### [Dataset entries]
____________
(** X2. Missing weights do not stop the server: [startup_event] returns
    normally, prints its two warning lines, and leaves the world as it was;
    a process started with no model then answers 503 to every /predict
    request, and /health reports "not loaded". *)
Theorem startup_without_weights (p : Process) :
  path_exists default_model_path = false ->
  model (world p) = None ->
  exists p',
    startup_event p = (inr tt, p')
    /\ world p' = world p
    /\ stdout p' = stdout p ++
         [ String.append "Warning: " (weights_not_found default_model_path);
           "API will start but /predict endpoint will return errors until model is available." ]
    /\ (forall file c, status (fst (post_predict file c (world p'))) = 503)
    /\ subscript (health_check (world p')) "model_status"
       = Some (VStr "not loaded").
Proof.
  intros Hmissing Hnone.
  unfold startup_event, try_except. rewrite load_model_unfold, Hmissing.
  cbn [negb]. change (is_FileNotFoundError (FileNotFoundError
                        (weights_not_found default_model_path))) with true.
  cbv iota. unfold print. cbn [bind Monad_Handler ret world stdout].
  eexists. split; [reflexivity|]. cbn [world stdout].
  split; [reflexivity|].
  split; [rewrite <- app_assoc; reflexivity|].
  split.
  - intros file c. apply post_predict_503_iff. exact Hnone.
  - unfold health_check. rewrite Hnone. reflexivity.
Qed.

(** X3. [startup_event] swallows [FileNotFoundError] and nothing else: it
    raises [e] exactly when the weights exist, the constructor raises [e],
    and [e] is not a [FileNotFoundError].  Weights that are present but
    cannot be loaded fail the startup instead of degrading /predict. *)
Theorem startup_raises_iff (p : Process) (e : Py.Exception) :
  fst (startup_event p) = inl e
  <-> path_exists default_model_path = true
      /\ fst (YOLO_new default_model_path (engine (world p))) = inl e
      /\ is_FileNotFoundError e = false.
Proof.
  unfold startup_event, try_except. rewrite load_model_unfold.
  destruct (path_exists default_model_path); cbn [negb].
  - destruct (YOLO_new default_model_path (engine (world p))) as [[e0 | m] st];
      cbn [fst].
    + destruct (is_FileNotFoundError e0) eqn:Hfnf.
      * unfold print. cbn. split; [discriminate|].
        intros (_ & H & Hne). injection H as ->. congruence.
      * cbn. split.
        -- intros H. injection H as <-. repeat split. exact Hfnf.
        -- intros (_ & H & _). injection H as <-. reflexivity.
    + split; [discriminate | intros (_ & H & _); discriminate H].
  - change (is_FileNotFoundError (FileNotFoundError
              (weights_not_found default_model_path))) with true.
    cbv iota. unfold print. cbn.
    split; [discriminate | intros (H & _); discriminate H].
Qed.

(** X4. When the weights exist and the constructor returns [m],
    [startup_event] binds [model] to [m]; from then on /health reports
    "loaded" and no /predict request is answered 503. *)
Theorem startup_with_weights (p : Process) (m : YOLO) (st : EngineState) :
  path_exists default_model_path = true ->
  YOLO_new default_model_path (engine (world p)) = (inr m, st) ->
  exists p',
    startup_event p = (inr tt, p')
    /\ model (world p') = Some m
    /\ subscript (health_check (world p')) "model_status" = Some (VStr "loaded")
    /\ forall file c, status (fst (post_predict file c (world p'))) <> 503.
Proof.
  intros Hexists Hnew.
  unfold startup_event, try_except. rewrite load_model_unfold, Hexists, Hnew.
  cbn [negb]. eexists. split; [reflexivity|]. cbn [world model].
  split; [reflexivity|]. split; [reflexivity|].
  intros file c H. apply post_predict_503_iff in H. discriminate H.
Qed.

(** X5. /health is always "healthy", and its [model_status] tells what
    /predict will do: it is "not loaded" exactly when a /predict request,
    whatever it carries, is answered 503. *)
Theorem health_tells_503 (w : World) (file : UploadFile) (c : float) :
  subscript (health_check w) "status" = Some (VStr "healthy")
  /\ (subscript (health_check w) "model_status" = Some (VStr "not loaded")
      <-> status (fst (post_predict file c w)) = 503).
Proof.
  split; [reflexivity|].
  rewrite post_predict_503_iff. unfold health_check.
  destruct (model w); cbn; split; congruence.
Qed.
____________
Please reproduce the lines from the line with "destruct (path_exists default_model_path);" to the line with "[startup_event] binds [model]", both ends included, exactly as they appear above.

  destruct (path_exists default_model_path); cbn [negb].
  - destruct (YOLO_new default_model_path (engine (world p))) as [[e0 | m] st];
      cbn [fst].
    + destruct (is_FileNotFoundError e0) eqn:Hfnf.
      * unfold print. cbn. split; [discriminate|].
        intros (_ & H & Hne). injection H as ->. congruence.
      * cbn. split.
        -- intros H. injection H as <-. repeat split. exact Hfnf.
        -- intros (_ & H & _). injection H as <-. reflexivity.
    + split; [discriminate | intros (_ & H & _); discriminate H].
  - change (is_FileNotFoundError (FileNotFoundError
              (weights_not_found default_model_path))) with true.
    cbv iota. unfold print. cbn.
    split; [discriminate | intros (H & _); discriminate H].
Qed.

(** X4. When the weights exist and the constructor returns [m],
    [startup_event] binds [model] to [m]; from then on /health reports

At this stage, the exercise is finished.